Task item: Give back an exact copy of the lines from the start of the material through the line bearing "(** [d[k] = v] on". Include both ends and nothing else.
** Provided data follows **
(* ------------------------------------------------------------------ *)
(** ** Byte-level readings of texts *)

Module Bytes.

(** No character of [s] is the byte [b]. *)
Fixpoint lacks (b : ascii) (s : string) : bool :=
  match s with
  | EmptyString => true
  | String c rest => negb (Ascii.eqb c b) && lacks b rest
  end.

(** The second byte of "時" and the second byte of "注". *)
Definition b99 : ascii := Ascii.ascii_of_nat 153.
Definition bB3 : ascii := Ascii.ascii_of_nat 179.

End Bytes.

(* ------------------------------------------------------------------ *)
(** ** Column labels and the row dictionary *)

Module Columns.
Import Calendar.
Local Open Scope string_scope.

(** Two digits with a leading zero, as [%m] and [%d] print. *)
Definition pad2 (n : Z) : string :=
  if (n <? 10)%Z then "0" ++ PyNum.str_int n else PyNum.str_int n.

(** [date.strftime('%m/%d')] *)
Definition date_col (d : date) : string :=
  pad2 (month d) ++ "/" ++ pad2 (day d).

(** [d[k] = v] on a dictionary kept in insertion order: an existing key
    keeps its place and gets the new value, a new key goes to the end. *)
Fixpoint dict_set (k v : string) (d : list (string * string))
    : list (string * string) :=
  match d with
  | [] => [(k, v)]
  | (k', v') :: rest =>
      if String.eqb k' k then (k', v) :: rest
      else (k', v') :: dict_set k v rest
  end.

(** The dictionary of one row: the location under "拠点", then each cell
    stored under the label of its date. *)
Definition row_dict (loc_name : string) (row : list (date * string))
    : list (string * string) :=
  fold_left (fun acc kv => dict_set (date_col (fst kv)) (snd kv) acc)
            row [("拠点", loc_name)].

(** Month and day in the ranges of a calendar date. *)
Definition month_day_ok (d : date) : Prop :=
  (1 <= month d <= 12)%Z /\ (1 <= day d <= 31)%Z.

End Columns.

(* ================================================================== *)
(** * Properties *)

Example toordinal_known_new_moon :
  Calendar.toordinal Lunar.known_new_moon = 730125.
Proof. reflexivity. Qed.
(** Modelled from the spec: a read returns the value stored at the
    given logical index of the named buffer of the namespace; it
    requires a registered name, a matching type size and array length,
    and an index inside the buffer.  Outside these requirements the
    spec fixes no result: [None]. *)
Definition read (N : nat) (name : string) (hash : NamespaceHash)
    (index array_index : Z) (tbl : gmap (Z * string) VariableBinding)
  : option T :=
  match tbl !! (hash, name) with
  | Some b =>
      if decide (type_size b = sizeof T /\ array_length b = N /\
                 0 <= array_index < Z.of_nat N /\ 0 <= index)
      then decode <$> buffer b !! cell N index array_index
      else None
  | None => None
  end.

(** Modelled from the spec: a write stores the value at the same place,
    under the same requirements, and leaves the metadata as
    registered. *)
Definition write (N : nat) (name : string) (hash : NamespaceHash)
    (value : T) (index array_index : Z)
    (tbl : gmap (Z * string) VariableBinding)
  : option (gmap (Z * string) VariableBinding) :=
  match tbl !! (hash, name) with
  | Some b =>
      if decide (type_size b = sizeof T /\ array_length b = N /\
                 0 <= array_index < Z.of_nat N /\ 0 <= index /\
                 (cell N index array_index < length (buffer b))%nat)
      then Some (<[(hash, name) :=
                    Binding (type_size b) (array_length b)
                      (<[cell N index array_index := encode value]>
                         (buffer b))]> tbl)
      else None
  | None => None
  end.
(** Saving the edit form for an id that is present, then looking the id
    up, gives the same record, now holding the values of the form, the time
    of the save and its old id; the order of the collection, its ids and the
    view are as before. *)
Theorem save_then_find_round_trip (now i : Z) (f : Form) (w : World) (r : ref) :
  returned (find_by_id i w) = Some (Some r) ->
  let w2 := (DetailScreen_save now (Some i) f w).2 in
  returned (find_by_id i w2) = Some (Some r)
  /\ heap w2 r
     = Supply.mk i (f_name f) (f_category f) (f_quantity f) (f_unit f)
                 (f_color f) (f_brand f) (f_tags f) (f_notes f) now
  /\ self w2 = self w
  /\ ids w2 = ids w.
Proof.
  unfold returned at 1. unfold find_by_id at 1. cbn [fst]. intros E.
  assert (F : find_loop (heap w) i (supplies (self w)) = Some r)
    by (destruct (find_loop (heap w) i (supplies (self w))); congruence).
  cbv zeta. split; [|split; [|split]].
  - unfold returned, find_by_id. cbn [fst].
    rewrite DetailScreen_save_self.
    rewrite (find_loop_same_ids (heap w)); [now rewrite F|].
    intros x. apply DetailScreen_save_ids.
  - rewrite (DetailScreen_save_found _ _ _ _ _ F). cbn.
    rewrite Nat.eqb_refl. apply find_loop_some in F as [<- _]. reflexivity.
  - apply DetailScreen_save_self.
  - unfold ids, records. rewrite DetailScreen_save_self, !map_map.
    apply map_ext. intros x. apply DetailScreen_save_ids.
Qed.

(** ** Sessions *)

Lemma alloc_ids (s : ref) (d : Supply.t) (w : World) :
  ~ In s (supplies (self w)) -> ids (alloc s d w) = ids w.
Proof.
  intros F. unfold ids, records, alloc. cbn. rewrite !map_map.
  apply map_ext_in. intros r I.
  destruct (Nat.eqb_spec r s) as [->|]; [now elim F | reflexivity].
Qed.
(** X1. Whatever [get_user], [get_product] or [get_order] returns is a record
    of its own store that has the id asked for, the first one in list
    order; the globals are left as they were. *)
Theorem get_returns_first_stored_match g id r (g' : globals) :
  (get_user id g = (Return r, g') →
   g' = g ∧ first_match id (records_of (users_db g)) r) ∧
  (get_product id g = (Return r, g') →
   g' = g ∧ first_match id (records_of (products_db g)) r) ∧
  (get_order id g = (Return r, g') →
   g' = g ∧ first_match id (records_of (orders_db g)) r).
Proof.
  split_and!.
  - unfold get_user. destruct (users_db g) as [|db]; [done|].
    destruct (scan 0 db id) as [[[i r0]|]|?] eqn:Hs; [|done..].
    intros [= <- <-]. split; [done|]. by eapply scan_found_first_match.
  - unfold get_product. destruct (products_db g) as [|db]; [done|].
    destruct (scan 0 db id) as [[[i r0]|]|?] eqn:Hs; [|done..].
    intros [= <- <-]. split; [done|]. by eapply scan_found_first_match.
  - unfold get_order. destruct (orders_db g) as [|db]; [done|].
    destruct (scan 0 db id) as [[[i r0]|]|?] eqn:Hs; [|done..].
    intros [= <- <-]. split; [done|]. by eapply scan_found_first_match.
Qed.

(** X2. On a products (orders) store whose records all carry an ["id"] key,
    [get_product] ([get_order]) raises its 404 failure exactly when no
    stored record has the id. *)
Theorem get_product_order_not_found_iff_absent db (s1 s2 : pyobj) id :
  keyed db →
  (not_found (get_product id (mkGlobals s1 (PyList db) s2)) ↔ absent id db) ∧
  (not_found (get_order id (mkGlobals s1 s2 (PyList db))) ↔ absent id db).
Proof.
  intros Hk. unfold not_found, get_product, get_order.
  destruct (scan_keyed 0 db id Hk) as [[[j r]|] Hs];
    cbn [products_db orders_db]; rewrite Hs.
  - assert (Hp := scan_found_present _ _ _ _ _ Hs).
    split; (split; [by intros [? [=]] | intros Hno]);
      destruct (absent_present _ _ Hno Hp).
  - apply scan_none in Hs as [_ Hno].
    split; (split; [done | intros _; by eexists]).
Qed.

(** X3. [delete_user] on a store whose records all carry an ["id"] key and
    that holds the id: it returns [{"deleted": True}] and removes the
    first record with the id and nothing else, so the store is one
    shorter and the other records keep their order; when the id occurred
    only once, [get_user] for it then raises the 404 failure. *)
Theorem delete_user_effect db (s1 s2 : pyobj) id :
  keyed db → present id db →
  ∃ (i : nat) (old : record),
    db !! i = Some old ∧ matches id old = true ∧ absent id (take i db) ∧
    delete_user id (mkGlobals (PyList db) s1 s2)
      = (Return {["deleted" := VBool true]},
         mkGlobals (PyList (take i db ++ drop (S i) db)) s1 s2) ∧
    S (length (take i db ++ drop (S i) db)) = length db ∧
    (occurs_once id db →
     get_user id (mkGlobals (PyList (take i db ++ drop (S i) db)) s1 s2)
     = (Raise (HTTPException 404 "User not found"),
        mkGlobals (PyList (take i db ++ drop (S i) db)) s1 s2)).
Proof.
  intros Hk Hp.
  destruct (delete_removes_first_match db s1 s2 id Hk Hp)
    as (i & old & Hold & Hm & Hno & Hdel).
  assert (Hlt : (i < length db)%nat) by by apply lookup_lt_Some in Hold.
  exists i, old. split_and!.
  - done.
  - done.
  - done.
  - done.
  - rewrite length_app, length_take_le, length_drop by lia. lia.
  - intros Honce. apply delete_then_get_when_unique; [done..|].
    apply Forall_lookup. intros j r Hr. rewrite lookup_drop in Hr.
    destruct (matches id r) eqn:Hmr; [|done].
    specialize (Honce _ _ _ _ Hold Hr Hm Hmr). lia.
Qed.

(** X9. The number of stored users after a request: one more after a create,
    one less after a delete that returned, unchanged in every other case
    (reads, updates, and every request that raised). *)
Theorem users_count_changes (rq : user_request) db (s1 s2 : pyobj) :
  ∃ db' : list record,
    users_db (serve rq (mkGlobals (PyList db) s1 s2)).2 = PyList db' ∧
    length db'
    = expected_count rq (serve rq (mkGlobals (PyList db) s1 s2)).1 (length db).
Proof.
  destruct rq as [|id|user|id user|id]; unfold serve.
  - by exists db.
  - exists db. unfold get_user; cbn [users_db].
    by destruct (scan 0 db id) as [[[? ?]|]|?].
  - eexists. split; [reflexivity|]. rewrite length_app. simpl. lia.
  - unfold update_user; cbn [users_db].
    destruct (scan 0 db id) as [[[i old]|]|?] eqn:Hs; [|by exists db..].
    assert (Hlt := scan_found_lt _ _ _ _ Hs).
    cbv zeta. rewrite list_lookup_insert_eq by done.
    eexists. split; [reflexivity|]. apply length_insert.
  - unfold delete_user; cbn [users_db].
    destruct (scan 0 db id) as [[[i old]|]|?] eqn:Hs; [|by exists db..].
    assert (Hlt := scan_found_lt _ _ _ _ Hs).
    eexists. split; [reflexivity|]. rewrite length_delete; [simpl; lia|].
    by apply lookup_lt_is_Some.
Qed.

(** X10. After a run of creates on a store holding [db], the store (what
    [list_users] returns) is [db] followed by the posted users in the
    order of the requests, the [i]-th with id [len(db) + 1 + i]. *)
Theorem list_after_creates db (s1 s2 : pyobj) (users : list User) :
  let g' := (serve_all (map CreateUser users) (mkGlobals (PyList db) s1 s2)).2
  in
  list_users g'
  = (Return (PyList (db ++ imap (stored_user (length db)) users)), g').
Proof.
  cbv zeta. unfold list_users. f_equal. f_equal.
  revert db; induction users as [|user users IH]; intros db.
  { simpl. by rewrite app_nil_r. }
  cbn [map serve_all serve create_user users_db with_body].
  unfold set_users_db; cbn [products_db orders_db].
  specialize (IH (db ++ [<["id" := VInt (Z.of_nat (length db) + 1)]>
                          (User_dict user)])%list).
  destruct (serve_all _ _) as [outs g2]. cbn [snd] in *. rewrite IH.
  rewrite <- app_assoc. do 2 f_equal. cbn [app]. rewrite imap_cons.
  unfold stored_user. f_equal.
  - do 2 f_equal. lia.
  - apply imap_ext. intros i u _. cbn. rewrite length_app. cbn [length].
    do 2 f_equal. lia.
Qed.
End Gets.

(** * Every state the routes can reach *)

Section Reachable.
Implicit Types (db : list record) (g : globals) (id : Z) (r : record).

Lemma sequential_int_ids db : sequential db → int_ids db.
Proof.
  intros Hseq. apply Forall_lookup. intros i r Hr.
  eexists. by eapply sequential_lookup.
Qed.

Lemma sequential_keyed db : sequential db → keyed db.
Proof. intros Hseq. by apply int_ids_keyed, sequential_int_ids. Qed.

Lemma sequential_absent db id :
  sequential db → ¬ (1 ≤ id ≤ Z.of_nat (length db)) → absent id db.
Proof.
  intros Hseq Hid. apply Forall_lookup. intros i r Hr.
  assert (Hlt : (i < length db)%nat) by by apply lookup_lt_Some in Hr.
  unfold matches. rewrite (sequential_lookup _ _ _ Hseq Hr). simpl.
  apply Z.eqb_neq. lia.
Qed.

Lemma scan_sequential_miss db id :
  sequential db → ¬ (1 ≤ id ≤ Z.of_nat (length db)) →
  scan 0 db id = Return None.
Proof.
  intros Hseq Hid.
  apply scan_no_match; [by apply sequential_keyed | by apply sequential_absent].
Qed.

Lemma scan_sequential_hit db id :
  sequential db → 1 ≤ id ≤ Z.of_nat (length db) →
  ∃ r, db !! Z.to_nat (id - 1) = Some r ∧
       scan 0 db id = Return (Some (Z.to_nat (id - 1), r)).
Proof.
  intros Hseq Hid. set (j := Z.to_nat (id - 1)).
  assert (Hlt : (j < length db)%nat) by lia.
  destruct (lookup_lt_is_Some_2 db j Hlt) as [r Hr]. exists r. split; [done|].
  rewrite <- (take_drop_middle db j r) at 1 by done.
  rewrite scan_skip.
  - rewrite length_take_le by lia. apply scan_hit.
    unfold matches. rewrite (sequential_lookup _ _ _ Hseq Hr). simpl.
    apply Z.eqb_eq. lia.
  - apply Forall_take. by apply sequential_keyed.
  - apply Forall_lookup. intros i r' [Hr' Hi]%lookup_take_Some.
    unfold matches. rewrite (sequential_lookup _ _ _ Hseq Hr'). simpl.
    apply Z.eqb_neq. lia.
Qed.

Lemma scan_snoc_fresh db id r :
  keyed db → absent id db → matches id r = true →
  scan 0 (db ++ [r]) id = Return (Some (length db, r)).
Proof. intros Hk Hno Hr. rewrite scan_skip by done. by apply scan_hit. Qed.

(** The users routes leave the two other stores alone. *)
Lemma serve_frame (rq : user_request) g :
  products_db (serve rq g).2 = products_db g ∧
  orders_db (serve rq g).2 = orders_db g.
Proof.
  destruct rq as [|id|user|id user|id]; unfold serve, list_users, get_user,
    create_user, update_user, delete_user; destruct (users_db g) as [|db];
    try done; destruct (scan 0 db id) as [[[i old]|]|?]; try done.
  cbv zeta. by destruct (<[i := _]> db !! i).
Qed.

Lemma serve_returns_or_404 (rq : user_request) g db :
  users_db g = PyList db → keyed db → returns_or_404 (serve rq g).1.
Proof.
  intros Hg Hk.
  assert (H404 : returns_or_404 (Raise (HTTPException 404 "User not found"))).
  { eexists. split; [|done]. unfold not_found_details. set_solver. }
  destruct rq as [|id|user|id user|id]; unfold serve, list_users, get_user,
    create_user, update_user, delete_user; rewrite Hg; try done;
    destruct (scan_keyed 0 db id Hk) as [[[i old]|] Hs]; rewrite Hs;
    try done.
  assert (Hlt := scan_found_lt _ _ _ _ Hs).
  cbv zeta. by rewrite list_lookup_insert_eq.
Qed.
** End of Provided data **
Problem solution:
(* ------------------------------------------------------------------ *)
(** ** Byte-level readings of texts *)

Module Bytes.

(** No character of [s] is the byte [b]. *)
Fixpoint lacks (b : ascii) (s : string) : bool :=
  match s with
  | EmptyString => true
  | String c rest => negb (Ascii.eqb c b) && lacks b rest
  end.

(** The second byte of "時" and the second byte of "注". *)
Definition b99 : ascii := Ascii.ascii_of_nat 153.
Definition bB3 : ascii := Ascii.ascii_of_nat 179.

End Bytes.

(* ------------------------------------------------------------------ *)
(** ** Column labels and the row dictionary *)

Module Columns.
Import Calendar.
Local Open Scope string_scope.

(** Two digits with a leading zero, as [%m] and [%d] print. *)
Definition pad2 (n : Z) : string :=
  if (n <? 10)%Z then "0" ++ PyNum.str_int n else PyNum.str_int n.

(** [date.strftime('%m/%d')] *)
Definition date_col (d : date) : string :=
  pad2 (month d) ++ "/" ++ pad2 (day d).

(** [d[k] = v] on a dictionary kept in insertion order: an existing key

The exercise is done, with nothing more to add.